The answer, of course, lies in the realm of HOW. We tend to trust people who get their HOWS right, people who are transparent, forthcoming, and open, and honest; who share credit and opportunity with us; and who communicate fully, build strong interpersonal synapses, and keep their promises. In short, people with integrity. They collaborate, they embrace, and they engage. If you want trust, you need to find people and companies that create circles of trust around themselves. Like the Olympic rings, the more interlocking circles within a stadium, the more Waves you can make there. We live in a time when trust is the currency of the age. Trust is more valuable than ever before, so you should produce a lot of it. Those who can engender and wield more trust will win.
Mike Fricklas knows that from experience. “In the late 1990s,” Mike told me, “I was negotiating the terms of a major joint venture for Viacom. It involved the acquisition of a business from a major entertainment company in exchange for a stake in the venture. I was leading the team, and the deal had a number of moving pieces. The people on the other side were under a lot of pressure to get a transaction done, but between the time we negotiated the general deal and the time we were to close it, the valuations had moved. At the last minute, their negotiator came to me and said, ‘We really need something more on this because the numbers have really moved dramatically. ’ We weren’t prepared to renegotiate the price at that point because it wouldn’t have worked for our shareholders.”
“We had all the leverage, but were also under a lot of pressure to close, so the dynamic was tense. Someone on the other side of the table asked for a major price concession that I did not feel they were entitled to. The dynamic could easily have been somebody pounding away on the table and taking a hard line. I mean, in this sort of situation, you often see little more than efforts to assert every piece of obvious leverage that they have and not a view toward the bigger picture.

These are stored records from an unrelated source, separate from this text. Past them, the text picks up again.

(* ===== verification/Demo.v ===== *)
(** * A concrete node

    One CPU of the reference kernel with two competing processes: task 1 with
    the highest weight and no budget, task 2 with the default weight and a 2 ms
    budget, and a third task that is asleep and known only by its cgroup. *)

From stdpp Require Import base gmap list strings.
From Stdlib Require Import ZArith Lia.
From S2P Require Import Prelude ScxCommon Kernel BpfMacros K8sSched Vtime SchedFacts.

Open Scope Z_scope.

Definition demo_tasks : gmap Z task_struct :=
  list_to_map [ (1, TaskStruct 11 101 5000000 0);
                (2, TaskStruct 12 102 2000000 0);
                (3, TaskStruct 13 103 0 0) ].

Definition demo_priv : RefKernel.priv :=
  RefKernel.Priv (list_to_map [(K8S_DSQ_ID, {[1; 2]})]) ∅ ∅ ∅
    (list_to_map [(3, 70)]) (list_to_map [(70, 7000)]) ∅ [].

Definition demo_state : sched_state RefKernel.priv :=
  SchedState
    (list_to_map [(7000, TaskParams 200 0)])
    (list_to_map [(101, TaskParams 10000 0); (102, TaskParams 1000 2000000)])
    (list_to_map [(0, SchedStats 0 0 0 0)])
    0
    (KMem demo_tasks 0 demo_priv).

(** A finite map whose entries all pass a boolean test. *)
Lemma map_Forall_by_test {A} (Q : A -> Prop) (test : A -> bool) (m : gmap Z A) :
  (forall a, test a = true -> Q a) ->
  forallb (fun x => test (snd x)) (map_to_list m) = true -> map_Forall (fun _ => Q) m.
Proof.
  intros Ht Hf i a Hi. apply Ht. rewrite forallb_forall in Hf.
  apply (Hf (i, a)), list_elem_of_In, elem_of_map_to_list. done.
Qed.

Definition u64b (z : Z) : bool := (0 <=? z) && (z <? u64_mod).

Lemma u64b_ok z : u64b z = true -> is_u64 z.
Proof. unfold u64b, is_u64. rewrite andb_true_iff, Z.leb_le, Z.ltb_lt. done. Qed.

Ltac word_tests :=
  let H := fresh in
  intros ? H; rewrite ?andb_true_iff in H; destruct_and?; split; by apply u64b_ok.

Lemma demo_wf : wf_state demo_state.
Proof.
  split.
  - apply (map_Forall_by_test _ (fun v => u64b (weight v) && u64b (budget_ns v)));
      [word_tests | vm_compute; reflexivity].
  - apply (map_Forall_by_test _ (fun v => u64b (weight v) && u64b (budget_ns v)));
      [word_tests | vm_compute; reflexivity].
  - apply (map_Forall_by_test _ (fun v => u64b (enqueues v) && u64b (local_dispatches v)
      && u64b (budget_capped v) && u64b (defaults v))); [word_tests | vm_compute; reflexivity].
  - by apply u64b_ok.
  - apply (map_Forall_by_test _ (fun t => u64b (t_slice t) && u64b (t_dsq_vtime t)));
      [word_tests | vm_compute; reflexivity].
Qed.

But this guy had been really straight with us, and when you deal with someone like that, I am more inclined to say, ‘You have been reasonable with me, so let’s figure out a way to deal with your situation.’ I came up with a creative way of adding a lever that would give him a certain degree of additional protection. It allowed him to report to his team the change he had achieved and made his people more comfortable. I didn’t have to go back to my boss and tell him that the price was going to change, and, as it turned out, the protection we gave up didn’t cost us anything in the end.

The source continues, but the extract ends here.